Au sein du projet de loi de finances est désormais annexé un document appelé Bilan environnemental du budget de l’Etat. Pour 2023, celui-ci nous indique que les taxes environnementales portées par le budget de l’Etat baisseraient de 3,476 milliards d’euros par rapport à 2022. Cette baisse serait à attribuer aux mécanismes de bouclier énergétique, d’abord centré sur le prix de l’électricité, les recettes fiscales environnementales atteignant 23,7 milliards d’euros en 2023. Mais cette appréciation reste incomplète. En effet il faut s’interroger sur le périmètre de l’ensemble des administrations publiques afin de bien cerner le volume des taxes environnementales dans leur globalité. Nous estimons qu’en 2023 sur ce périmètre avec 58,064 milliards d’euros, les taxes environnementales fléchiraient de -2,95 milliards d’euros par rapport à l’année précédente, de 6 milliards depuis 2021. Cependant cette baisse totale est purement conjoncturelle : elle repose sur la mise à son niveau plancher la taxation de l’électricité dans le cadre du bouclier énergétique… En cas de suppression des allègements fiscaux sur les énergies en 2024, la facture pourrait exploser, soit près de 68,3 milliards d’euros toutes APU et les 34,3 milliards d’euros…

Il faudrait y ajouter (ce que ne fait pas le gouvernement) le produit de la TVA assise sur ces mêmes consommations énergétiques, qui devrait être très dynamique et son augmentation pourrait dépasser le milliard d’euros même en période de contrôle des prix. Or elle n’apparaît pas dans ce bilan.

Sur l’ensemble des APU, les taxes environnementales baisseraient de -6,05 milliards d’euros depuis 2021

Une perspective globale des taxes environnementales sur l’ensemble du périmètre des APU est disponible généralement en mars/avril à l’initiative du ministère de l’Environnement et du développement durable[1], mais au moins avec une année de retard. Cela ne suffit donc pas pour avoir une perspective prévisionnelle de la fiscalité environnementale.
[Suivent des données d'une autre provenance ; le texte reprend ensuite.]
(** * AgriFarm: the Nepali sowing-calendar resolver of [bla_bla_bla.py]

    A shallow embedding of [_normalize_nepali_month],
    [get_nepali_sowing_dates] and [get_crops_for_place], together with the
    parts of the Python runtime they call ([str] methods, [re.sub] on one
    character class, [difflib.get_close_matches], [datetime.date]).

    Conventions.
    - A Python [str] is a list of Unicode code points ([pystr]).
    - A Python exception is a value of [exn]; a computation that may raise
      returns [result].
    - [datetime.date.today()] reads the clock: the resolver takes the value
      it returns as the argument [today].
    - The data frame [df] (read from [clean.csv], which is not part of the
      sources) and the Unicode lowercase table for code points outside
      ASCII are parameters. *)

From Stdlib Require Import ZArith List Bool Lia String Ascii QArith DecimalString.
Import ListNotations.
Local Open Scope Z_scope.

(* ================================================================= *)
(** ** Exceptions and the error monad *)

Definition char := Z.
Definition pystr := list char.

(** An ASCII literal as a Python string. *)
Definition u (s : string) : pystr :=
  map (fun a => Z.of_N (N_of_ascii a)) (list_ascii_of_string s).

Inductive exn : Type :=
| ValueError (msg : pystr)
| OverflowError (msg : pystr)
| KeyError (key : pystr).

(** [str(e)].  For a [KeyError] it is [repr(key)], written here for a key
    without quotes or escapes, which month names are. *)
Definition exn_str (e : exn) : pystr :=
  match e with
  | ValueError msg => msg
  | OverflowError msg => msg
  | KeyError key => u "'" ++ key ++ u "'"
  end.

Inductive result (A : Type) : Type :=
| Ok (a : A)
| Raise (e : exn).
Arguments Ok {A} a.
Arguments Raise {A} e.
Pour autant en exploitant les documents budgétaires annexés au PLF 2023 il est possible de disposer d’une documentation de base fiable, en tenant compte des taxes affectées aux opérateurs[2] concernés en sus du budget de l’Etat stricto sensu, ainsi que de la fiscalité environnementale attribuée aux collectivités territoriales et in fine l’exploitation des rapports de la commission des comptes de la sécurité sociale, pour le financement des régimes spéciaux de retraite des IEG (industries électriques et gazières).

 

2021

2022

2023

Energie/climat

46 377

41 934

38 265

Taxe intérieure de consommation sur les produits énergétiques (TICPE)

30 322

31 328,5

30 992,4

Taxe intérieure de consommation sur le gaz naturel (TICGN)

2 298

2 370

2 401

Taxe intérieure de consommation sur la consommation finale d'électricité (TICFE)

7 381

2 573

0

Taxe communale sur la consommation finale d'électricité (TCCFE)

852

852

0

Taxe départementale sur la consommation finale d'électricité (TDCFE)

677

0

0

Contribution tarifaire d'acheminement

1 670

1 643

1702

Autres

3 177

3 167

3 170

Transport

4 870

5 862

6 204

Taxe régionale à l'immatriculation

2 163

2334

2334

Taxe annuelle relative aux émissions de polluants atmosphériques (ex TVS)

752,5

732,5

759,8

Taxe due par les concessionnaires d'autoroute

566,7

655

680

Taxe d'aéroport

423

795,1

933

Autres

965

1 346

1 497

Pollutions/ressources naturelles

12 872

13 223

13 595

Taxe générale sur les activités polluantes (TGAP)

824

952

1 019

Taxe d'enlèvement des ordures ménagères

7 432

8000

8300

Taxe pour la protection du milieu aquatique

2 216

2 198

2 198

Taxe locale sur la publicité extérieure

194

194

194

Redevance d'archéologie préventive

153

 

 

Autres

2 053

1 879

1 884

Total

64 119

61 019

58 064

Source : Annexes au PLF 2023, comptes de la sécurité sociale, Observatoire des finances locales, INSEE.

Il apparaît que le produit des taxes environnementales baisserait de -2,955 milliards d’euros en 2023 à 58,1 milliards d’euros contre 61,02 milliards en 2022 et 64,12 milliards en 2021. L’ensemble des baisses serait porté par le compartiment Energie/Climat notamment à cause de la mise en place des mesures de protection liées à la crise de l’énergie provoquée par le conflit en Ukraine et au blocage imposé à la Russie : significativement en matière de gaz et de pétrole et par contre-coup sur le prix de l’électricité (à cause du coût marginal de l’électricité produite avec des centrales à gaz). Sur ce segment « Energie/Climat », les baisses s’élèveraient à -3,7 milliards d’euros en 2023 par rapport à 2021, et en baisse cumulée totale de -8,1 milliards d’euros, à 38,27 milliards d’euros.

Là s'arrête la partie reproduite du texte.